Originally published here: Cook Ross Inc.

It is difficult to forget the first time you are called a “terrorist”. At first, it comes as a shock but then you feel more emotionally rattled than you do insulted. Muslims, Arabs, South Asians, or anyone who could be mistaken as Muslim, have possibly experienced this in routine after the September 11 World Trade Center attacks. But after your first, the insults start to meld into just another aspect of life in America.

So when Shaima Alawadi first found a note pinned to her door that stated, “This is my country. Go back to yours, terrorist”, she dismissed it as a mere prank. This instinct to dismiss a threat has become routine for many Muslim-Americans in the past decade. Reporting harassment incidences to the police is perceived as foolish and futile.

Shaima, a sweet-smiled California mom of four, chose to wear the hijab. The tradition of hijab for many Muslim women, beyond modesty, is to identify and distinguish Muslim women from other women. Every Muslim woman who chooses to take up the veil, particularly in America, does so knowing that she will be identifiably Muslim from afar. Now, in Muslim countries, this is hardly a dangerous move. However, the brutal murder of Shaima Alawadi, hijab-wearing Muslim mother of five, proves that in America, identifying yourself as Muslim is tantamount to putting yourself at risk.

The issue at hand holds ramifications far beyond an isolated incident. What this murder reinforces is what many Muslims have feared since 9/11- to wear a hijab or grow a beard is to place yourself in the line of fire for hatred, harassment, even murder, in Shaima’s case. What this spells for Muslims today is that they are forced to choose. Do they hide their Muslim identity and live free of suspicion, hate and harassment?

America can never be the free country that it was founded to be, so long as minority populations within its borders feel pressured to suppress their identity, in return for an increased measure of security. Since the murder of Shaima, Muslims have again arrived at a crossroads to wonder: is it safer if to shed the scarf and shave the beard? Why must Muslims sacrifice tradition, religious freedom and personal liberty for safety and freedom from persecution?

Undoubtedly, countless Muslims have chosen to fight against the suppression of their religious identity. They have, in turn, become increasingly vocal advocates of their religion, in more ways than wearing a headscarf or sporting a beard. However, one cannot deny the fear that rippled through the Muslim-American community- that Shaima could have been any one of us.

The first time I was assaulted for wearing hijab, I was twelve years old, testing out my new bike in my neighborhood park. I faintly heard yells from an approaching SUV, but paid them no mind. As the vehicle approached, I noticed three teenage boys hanging out the window and sunroof, making rude gestures in my direction.
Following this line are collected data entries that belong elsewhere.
(** The filter and the output after the call hold, on each axis, what
    [locals] says the turn of that axis computes. *)
Lemma filter_axis (i : nat) :
  (i < 6)%nat ->
  last_output (fst (filter delta_RC noise_RC s f now input output)) i
  = next_output (locals delta_RC noise_RC s f now input i)
  /\ last_delta (fst (filter delta_RC noise_RC s f now input output)) i
     = next_delta (locals delta_RC noise_RC s f now input i)
  /\ last_noise (fst (filter delta_RC noise_RC s f now input output)) i
     = next_noise (locals delta_RC noise_RC s f now input i)
  /\ snd (filter delta_RC noise_RC s f now input output) i
     = next_output (locals delta_RC noise_RC s f now input i).
Proof.
  intros Hi. pose proof (filter_chan i Hi) as H.
  apply quadruple_eq in H. exact H.
Qed.

Lemma filter_first_run :
  first_run (fst (filter delta_RC noise_RC s f now input output)) = false.
Proof.
  unfold filter, run, for6.
  destruct (loop_frame
              (delta_alpha delta_RC (dt_s (initialise f now input) now input))
              (noise_alpha noise_RC (dt_s (initialise f now input) now input))
              (smoothing_scale_curve s) (min_smoothing s)
              (max_smoothing s) (dt_f (initialise f now input) now) input
              (seq 0 6)
              (restart (initialise f now input) now input, output))
    as (H & _).
  rewrite H. cbn [fst restart first_run]. apply initialise_done.
Qed.

End Invocation.
Definition search (channel_id query : string) (limit : Z) (db : DB) : list Message :=
  let pattern := String percent (String.append (_escape_like query) (String percent EmptyString)) in
  sql_limit limit (sort_by (λ a b, seq_of b <=? seq_of a)
    (List.filter (λ m, in_channel channel_id m && ilike pattern (m_body m) && negb (m_deleted m))
       (rows (messages db)))).

Definition soft_delete_row (deleted_by : string) (m : Message) : Message := {|
  m_msg_hash := m_msg_hash m; m_channel_id := m_channel_id m; m_sender_hash := m_sender_hash m;
  m_seq := m_seq m; m_timestamp := m_timestamp m; m_type := m_type m;
  m_body := None; m_media_path := None; m_media_meta := m_media_meta m;
  m_reply_to := m_reply_to m; m_thread_seq := m_thread_seq m; m_ttl := m_ttl m;
  m_received_at := m_received_at m; m_deleted := true; m_deleted_by := Some deleted_by;
  m_pinned := m_pinned m; m_pinned_at := m_pinned_at m; m_edit_chain := m_edit_chain m;
  m_reactions := m_reactions m; m_lxmf_signature := m_lxmf_signature m;
  m_lxmf_signed_part := m_lxmf_signed_part m; m_display_name := m_display_name m;
  m_mentions := m_mentions m; m_origin_node := m_origin_node m;
  m_encrypted_body := m_encrypted_body m; m_encryption_nonce := m_encryption_nonce m;
  m_encryption_epoch := m_encryption_epoch m |}.

Definition soft_delete (h deleted_by : string) : M DB (option Message) :=
  modify (set_messages (alter (soft_delete_row deleted_by) h)) ;;
  gets (get_by_hash h).

Definition set_pinned_row (now : float) (pinned : bool) (m : Message) : Message := {|
  m_msg_hash := m_msg_hash m; m_channel_id := m_channel_id m; m_sender_hash := m_sender_hash m;
  m_seq := m_seq m; m_timestamp := m_timestamp m; m_type := m_type m;
  m_body := m_body m; m_media_path := m_media_path m; m_media_meta := m_media_meta m;
  m_reply_to := m_reply_to m; m_thread_seq := m_thread_seq m; m_ttl := m_ttl m;
  m_received_at := m_received_at m; m_deleted := m_deleted m; m_deleted_by := m_deleted_by m;
  m_pinned := pinned; m_pinned_at := if pinned then Some now else None;
  m_edit_chain := m_edit_chain m;
  m_reactions := m_reactions m; m_lxmf_signature := m_lxmf_signature m;
  m_lxmf_signed_part := m_lxmf_signed_part m; m_display_name := m_display_name m;
  m_mentions := m_mentions m; m_origin_node := m_origin_node m;
  m_encrypted_body := m_encrypted_body m; m_encryption_nonce := m_encryption_nonce m;
  m_encryption_epoch := m_encryption_epoch m |}.

Definition set_pinned (now : float) (h : string) (pinned : bool) : M DB (option Message) :=
  modify (set_messages (alter (set_pinned_row now pinned) h)) ;;
  gets (get_by_hash h).

(** [ORDER BY thread_seq ASC NULLS FIRST, seq ASC]; SQLite sorts NULL first. *)
Definition oz_leb (a b : option Z) : bool :=
  match a, b with
  | None, _ => true
  | Some _, None => false
  | Some x, Some y => x <=? y
  end.
Definition thread_leb (a b : Message) : bool :=
  if bool_decide (m_thread_seq a = m_thread_seq b) then oz_leb (m_seq a) (m_seq b)
  else oz_leb (m_thread_seq a) (m_thread_seq b).

Definition get_thread_messages (root_hash : string) (limit : Z) (db : DB) : list Message :=
  sql_limit limit (sort_by thread_leb
    (List.filter (λ m, bool_decide (m_msg_hash m = root_hash)
                       || bool_decide (m_reply_to m = Some root_hash))
       (rows (messages db)))).
End MessageRepo.

Module ChannelRepo.

Definition create (c : Channel) : M DB Channel :=
  check_unique channels (ch_id c) ;;
  match ch_category_id c with Some k => check_fk categories k | None => ret tt end ;;
  modify (set_channels (<[ch_id c := c]>)) ;;
  ret c.

Definition get_by_id (channel_id : string) (db : DB) : option Channel := channels db !! channel_id.

(** [query.offset(offset)] / [query.limit(limit)] *)
Definition paginate {A} (limit offset : option Z) (l : list A) : list A :=
  let l := match offset with Some o => drop (Z.to_nat o) l | None => l end in
  match limit with Some n => sql_limit n l | None => l end.

Definition list_all (limit offset : option Z) (db : DB) : list Channel :=
  paginate limit offset
    (sort_by (λ a b, ch_position a <=? ch_position b) (rows (channels db))).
Innocently, I glanced around to see who they were yelling at, but saw no one. I realized an instant too late that their hate was directed at me, when the first egg hit me hard on my thigh, followed closely by three more as I biked as hard as I could for home. The trembling stopped eventually, but I could never shake the fear that one day, I could get hit with worse than eggs.

It is horrifying that we live in a country where minorities have to suppress their identity in order to feel safe. This kind of exclusionary behavior threatens the ideals that America was founded upon. America’s founding fathers came here in search of a nation where they could practice their religion openly, and free from discrimination. We are a nation that, despite our Pledge of Allegiance, continually struggles to provide liberty and justice for all. We are a nation where a man who shoots an African-American youth for “looking suspicious” can go days uninvestigated, and where Muslim-Americans dismiss threats because of their lack of faith in the police force.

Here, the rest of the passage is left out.